Перед травлей, последовавшей за постановлением ЦК ВКП(б) 1946 года, все остальное — сатира на нэпманов, блекнет высмеивание пьянства, жадности, лени да и сам статус Зощенко как «главного смехача». Потому что в первую очередь он был исследователем подсознания, который если и интересовался мелкими склоками жильцов коммунальных квартир, то только потому, что они позволяли заглянуть в темные уголки человеческой души.

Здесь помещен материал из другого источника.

(* ===== verification/HamtNode.v ===== *)
(** * HAMT node payloads ([epochs-core/src/hamt/node.rs]) *)

From S2P Require Import Prelude Utf8 Hash Codec Record.

Inductive HamtNode :=
| Bitmap (bitmap : Z) (children : list Hash)   (* bitmap: u32 *)
| Leaf (key value : list byte).

#[global] Instance HamtNode_eq_dec : EqDecision HamtNode.
Proof. solve_decision. Defined.

(** [HamtNode::encode]: the lengths are cast to [u8], [u16] and [u32]. *)
Definition encode_node (node : HamtNode) : list byte :=
  encode_with (fun enc =>
    match node with
    | Bitmap bitmap children =>
        let enc := Encoder.write_u32 bitmap enc in
        let enc := Encoder.write_u8 (as_u8 (lenZ children)) enc in
        foldl (fun enc child => Encoder.write_hash child enc) enc children
    | Leaf key value =>
        let enc := Encoder.write_u16 (lenZ key) enc in
        let enc := Encoder.write_bytes key enc in
        let enc := Encoder.write_u32 (lenZ value) enc in
        Encoder.write_bytes value enc
    end).

Definition decode_bitmap : Reader HamtNode :=
  bitmap ← Decoder.read_u32;
  child_count ← Decoder.read_u8;
  children ← Decoder.read_many (Z.to_nat (byte_val child_count)) Decoder.read_hash;
  mret (Bitmap bitmap children).

Definition decode_leaf : Reader HamtNode :=
  klen ← Decoder.read_u16;
  key ← Decoder.read_slice klen;
  vlen ← Decoder.read_u32;
  value ← Decoder.read_slice vlen;
  mret (Leaf key value).

(** [HamtNode::decode]. *)
Definition decode_node (record_type : RecordType) (buf : list byte) : Result HamtNode :=
  match record_type with
  | THamtBitmap => (decode_bitmap (Decoder.new buf)).1
  | THamtLeaf => (decode_leaf (Decoder.new buf)).1
  | TCommit => Err (Codec "not a HAMT node record")
  end.

(** The record type a node is stored under. *)
Definition node_type (node : HamtNode) : RecordType :=
  match node with Bitmap _ _ => THamtBitmap | Leaf _ _ => THamtLeaf end.

(** The nodes whose lengths survive the casts of [encode_node]. *)
Definition node_fits (node : HamtNode) : Prop :=
  match node with
  | Bitmap bitmap children => 0 <= bitmap < 2 ^ 32 /\ lenZ children < 256
  | Leaf key value => lenZ key < 2 ^ 16 /\ lenZ value < 2 ^ 32
  end.

Lemma foldl_write_hash children enc :
  enc_buf (foldl (fun enc child => Encoder.write_hash child enc) enc children) =
  enc_buf enc ++ (children ≫= as_bytes).
Proof.
  revert enc. induction children as [|h hs IH]; intros enc; cbn [foldl].
  - by rewrite app_nil_r.
  - rewrite IH. cbn. by rewrite <- app_assoc.
Qed.

Lemma encode_bitmap_eq bitmap children :
  encode_node (Bitmap bitmap children) =
  to_le 4 bitmap ++ [as_u8 (lenZ children)] ++ (children ≫= as_bytes).
Proof.
  unfold encode_node. rewrite encode_with_eq, foldl_write_hash.
  cbn [enc_buf Encoder.write_u8 Encoder.write_u32 Encoder.new]. by rewrite <- app_assoc.
Qed.

Lemma encode_leaf_eq key value :
  encode_node (Leaf key value) =
  to_le 2 (lenZ key) ++ key ++ to_le 4 (lenZ value) ++ value.
Proof.
  unfold encode_node. rewrite encode_with_eq.
  cbn [enc_buf Encoder.write_u16 Encoder.write_u32 Encoder.write_bytes Encoder.new].
  by rewrite <- !app_assoc.
Qed.

Lemma decode_encode_node node :
  node_fits node -> decode_node (node_type node) (encode_node node) = Ok node.
Proof.
  destruct node as [bitmap children|key value]; simpl; intros [H1 H2]; apply reads_run.
  - rewrite encode_bitmap_eq. unfold decode_bitmap.
    eapply reads_bind; [by apply reads_u32|].
    eapply reads_bind; [apply reads_u8|].
    eapply reads_bind_ret; [|apply reads_ret].
    pose proof (lenZ_nonneg children). rewrite byte_val_as_u8, Z.mod_small by lia.
    unfold lenZ. rewrite Nat2Z.id. apply reads_many. intros h _. apply reads_hash.
  - rewrite encode_leaf_eq. unfold decode_leaf.
    pose proof (lenZ_nonneg key). pose proof (lenZ_nonneg value).
    eapply reads_bind; [by apply reads_u16|].
    eapply reads_bind; [by apply reads_slice|].
    eapply reads_bind; [by apply reads_u32|].
    eapply reads_bind_ret; [by apply reads_slice|apply reads_ret].
Qed.

Lemma as_u8_of_nat n z : byte_val n = z -> as_u8 z = n.
Proof. intros <-. apply as_u8_byte_val. Qed.

(** What decodes as a node is the encoding of that node, possibly followed by more bytes. *)
Lemma decode_node_inv ty buf node :
  decode_node ty buf = Ok node ->
  node_type node = ty /\ node_fits node /\ exists rest, buf = encode_node node ++ rest.
Proof.
  destruct ty; simpl; [done|..]; intros Hdec.
  - pose proof (parses_new decode_bitmap
      (fun n bs => node_type n = THamtBitmap /\ node_fits n /\ bs = encode_node n) buf) as Hp.
    destruct (decode_bitmap (Decoder.new buf)) as [o d']. simpl in Hdec. subst o.
    destruct Hp as (bs & (Ht & Hf & ->) & ->); [|by eauto].
    eapply parses_bind; [apply parses_u32|]. intros bitmap bs1 [-> Hb].
    eapply parses_bind; [apply parses_u8|]. intros c bs2 ->.
    eapply parses_bind; [apply parses_many, parses_hash|]. intros cs bs3 [-> Hlen].
    apply parses_ret. pose proof (byte_val_range c).
    assert (lenZ cs = byte_val c) as Hc by (unfold lenZ; lia).
    split; [done|]. split; [simpl; lia|].
    rewrite encode_bitmap_eq, Hc, as_u8_byte_val. by rewrite app_nil_r.
  - pose proof (parses_new decode_leaf
      (fun n bs => node_type n = THamtLeaf /\ node_fits n /\ bs = encode_node n) buf) as Hp.
    destruct (decode_leaf (Decoder.new buf)) as [o d']. simpl in Hdec. subst o.
    destruct Hp as (bs & (Ht & Hf & ->) & ->); [|by eauto].
    eapply parses_bind; [apply parses_u16|]. intros klen bs1 [-> Hk].
    eapply parses_bind; [apply parses_slice; lia|]. intros key bs2 [-> Hkl].
    eapply parses_bind; [apply parses_u32|]. intros vlen bs3 [-> Hv].
    eapply parses_bind; [apply parses_slice; lia|]. intros value bs4 [-> Hvl].
    apply parses_ret. split; [done|]. split; [simpl; lia|].
    rewrite encode_leaf_eq, Hkl, Hvl. by rewrite app_nil_r.
Qed.

Lemma encode_node_length node :
  lenZ (encode_node node) =
  match node with
  | Bitmap _ children => 5 + 32 * lenZ children
  | Leaf key value => 6 + lenZ key + lenZ value
  end.
Proof.
  destruct node.
  - assert (lenZ (children ≫= as_bytes) = 32 * lenZ children) as Hc.
    { induction children as [|h hs IH]; [done|].
      change ((h :: hs) ≫= as_bytes) with (as_bytes h ++ (hs ≫= as_bytes)).
      rewrite lenZ_app, IH. unfold lenZ. rewrite length_as_bytes. cbn [length]. lia. }
    rewrite encode_bitmap_eq, !lenZ_app, Hc, lenZ_to_le. unfold lenZ. cbn [length]. lia.
  - rewrite encode_leaf_eq, !lenZ_app, !lenZ_to_le. lia.
Qed.

(** ** Properties *)

(** A node whose lengths fit their fields decodes to itself, and whatever decodes as a
    node starts with the encoding of that node. *)
Theorem node_roundtrip (ty : RecordType) (buf : list byte) (node : HamtNode) :
  (node_fits node -> decode_node (node_type node) (encode_node node) = Ok node) /\
  (decode_node ty buf = Ok node ->
     node_type node = ty /\ exists rest, buf = encode_node node ++ rest).
Proof.
  split; [apply decode_encode_node|]. intros (? & _ & ?)%decode_node_inv. done.
Qed.

(** A leaf whose key is 2^16 bytes or longer is never read back: the cast of the key
    length truncates it, so the stored leaf does not decode to the leaf written. *)
Theorem leaf_key_length_truncated (key value : list byte) :
  2 ^ 16 <= lenZ key ->
  decode_node THamtLeaf (encode_node (Leaf key value)) ≠ Ok (Leaf key value).
Proof. intros Hk (_ & [Hf _] & _)%decode_node_inv. simpl in Hf. lia. Qed.

Lemma leaf_key_length_truncated_witness :
  decode_node THamtLeaf (encode_node (Leaf (replicate (Z.to_nat (2 ^ 16)) Byte.x00) [])) ≠
  Ok (Leaf (replicate (Z.to_nat (2 ^ 16)) Byte.x00) []).
Proof.
  apply (leaf_key_length_truncated (replicate (Z.to_nat (2 ^ 16)) Byte.x00) []).
  unfold lenZ. rewrite length_replicate. rewrite Z2Nat.id by lia. lia.
Defined.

Кстати, «этаж Жванецкого» выстроили как коммуналку со множеством дверей. Детские фотографии, свидетельство о рождении на двух языках — русском и украинском, афиши, плакаты, карикатуры Михаила Златковского, рисунки Резо Габриадзе, воссозданный рабочий кабинет со столом и лампой, принадлежавшей Михаилу Михайловичу, и снимком кота.
Конечно же, фирменный портфель. На открытии выставки с неизменным атрибутом выступлений сделать импровизированную фотосессию согласилась жена писателя Наталья Жванецкая.
Она же рассказала, что однажды Жванецкий, потеряв портфель, чуть не ушел с эстрады.
Чем не драма? Но вот драма настоящая. Письмо Одесскому городскому совету депутатов 12 марта 1997 года.
«Спасибо. Это было очень неожиданно и приятно. Мой город меня не забыл. Спасибо горсовету. Спасибо мэру...» Это переписка по поводу присвоения знаменитому уроженцу «жемчужины у моря» звания почетного гражданина Одессы. В 2024 году, в новых политических условиях, власти Одессы решат переименовать бульвар Жванецкого в «бульвар Военно-морских сил Украины».
Но и это пройдет.
Семья Жванецкого временно предоставила Гослитмузею значительный массив личных вещей — берет Kango и шарф бренда Brioni, которые, видимо, Жванецкий предпочитал, помимо уже названного — портативный радиоприемник, несколько диктофонов, очки и целую гору ручек — ими Михаил Михайлович создавал бессмертные произведения.
На коллекции записок от зрителей и документах останавливаться не буду — их в марте мы видели в столичной галерее современного искусства ARTSTORY в Москве, где была выставка к 90-летию Жванецкого. Но не исключено, что посланий от почитателей так много, что от выставки к выставке ни одно не повторяется.